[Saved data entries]
Lemma deliver_succeeds n start b w : auditable n → NStatus n = StatusProcessing → in_int32 (Attempts n) →
  plain_reasons (w_provider w) → holds (S (S b)) w n →
  wp (run (deliver uc ctx n start)) (λ r w', ∃ n', holds b w' n' ∧ attempted (Attempts n - 1) r n') w.
Proof.
  intros Ha Hst H32 Hplain Hn. unfold deliver. uc_step.
  wp_use (recordEvent_succeeds n LogEventProcessing n (S b) w Ha eq_refl Hn). intros r w1 (-> & Hn1 & Hpr).
  uc_steps. apply wp_intro. intros r lim Hallow.
  pose proof (limiter_answers ("channel:" +:+ NChannel n) (w_limiter w1)) as Hok. rewrite Hallow in Hok.
  destruct r as [[[] retryAfter]|e]; [| |done]; cbn [negb fst]; clear Hok.
  - uc_step. wp_use (send_succeeds (reseed ctx n) n (set_limiter lim w1)).
    intros r w2 (-> & Hdb & Hf). world_simpl. rewrite Hpr. set (result := (Provider_Send _ _ _ _ _).1).
    apply emitted. intros w3 Hdb3 Hf3.
    wp_use (applyResult_succeeds (reseed ctx n) n result start b w3 Ha Hst (Hplain _ _ _ _));
      [by eapply holds_same_db; [rewrite Hdb3, Hdb|rewrite Hf3, Hf|exact Hn1]|].
    intros r w' [now Hw']. eexists. split; [exact Hw'|]. apply settle_attempted; try done.
    + unfold verdict_of. intros reason. destruct (Success result); [done|].
      destruct (Retryable result); [|done]. simpl. by destruct (Z.ltb_spec (Attempts n) 5).
    + unfold verdict_of. by repeat case_match.
  - wp_use (rescheduleForRateLimit_succeeds (reseed ctx n) n start b (set_limiter lim w1) Ha Hst Hn1).
    intros r w' [-> [now Hw']]. eexists. split; [exact Hw'|]. by apply settle_attempted.
Qed.

Lemma Execute_attempts n b w : key id = Some k → auditable n → claimable n → 0 ≤ Attempts n →
  Attempts n + 1 < 2 ^ 31 → plain_reasons (w_provider w) → holds (S (S b)) w n →
  wp (run (ProcessNotification_Execute uc ctx id))
    (λ r w', ∃ n', holds b w' n' ∧ attempted (Attempts n) r n') w.
Proof.
  intros Hid Ha Hcl H0' Hmax Hplain [Hrow Hready]. unfold ProcessNotification_Execute. uc_steps.
  set (now := Clock_reading _). world_simpl.
  wp_use (wp_conj _ _ _ _ (claim_law id now (w_db w))
    (healthy_claim id now k n (w_fresh w) (S (S b)) (w_db w) Hid Hrow Hcl Hmax Hready)).
  intros r db1 [[_ Hr] [Hok Hready1]]. destruct r as [m|e]; [|done].
  destruct Hr as (k' & n0 & Hk' & Hn0 & _ & _ & -> & Hrows). simplify_eq.
  set (m := claimed (stamp now) n). replace (Attempts n) with (Attempts m - 1) by (simpl; lia).
  apply deliver_succeeds; [exact Ha|done|unfold in_int32; simpl; lia|exact Hplain|].
  unfold holds. world_simpl. rewrite Hrows. split; [apply lookup_insert_eq|done].
Qed.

→ Activity
Reproduce, exactly as they stand in the data above, the lines from the one that holds "(Success result); [done|]." to the one that holds "set (m := claimed", inclusive.

→ Task output
    + unfold verdict_of. intros reason. destruct (Success result); [done|].
      destruct (Retryable result); [|done]. simpl. by destruct (Z.ltb_spec (Attempts n) 5).
    + unfold verdict_of. by repeat case_match.
  - wp_use (rescheduleForRateLimit_succeeds (reseed ctx n) n start b (set_limiter lim w1) Ha Hst Hn1).
    intros r w' [-> [now Hw']]. eexists. split; [exact Hw'|]. by apply settle_attempted.
Qed.

Lemma Execute_attempts n b w : key id = Some k → auditable n → claimable n → 0 ≤ Attempts n →
  Attempts n + 1 < 2 ^ 31 → plain_reasons (w_provider w) → holds (S (S b)) w n →
  wp (run (ProcessNotification_Execute uc ctx id))
    (λ r w', ∃ n', holds b w' n' ∧ attempted (Attempts n) r n') w.
Proof.
  intros Hid Ha Hcl H0' Hmax Hplain [Hrow Hready]. unfold ProcessNotification_Execute. uc_steps.
  set (now := Clock_reading _). world_simpl.
  wp_use (wp_conj _ _ _ _ (claim_law id now (w_db w))
    (healthy_claim id now k n (w_fresh w) (S (S b)) (w_db w) Hid Hrow Hcl Hmax Hready)).
  intros r db1 [[_ Hr] [Hok Hready1]]. destruct r as [m|e]; [|done].
  destruct Hr as (k' & n0 & Hk' & Hn0 & _ & _ & -> & Hrows). simplify_eq.
  set (m := claimed (stamp now) n). replace (Attempts n) with (Attempts m - 1) by (simpl; lia).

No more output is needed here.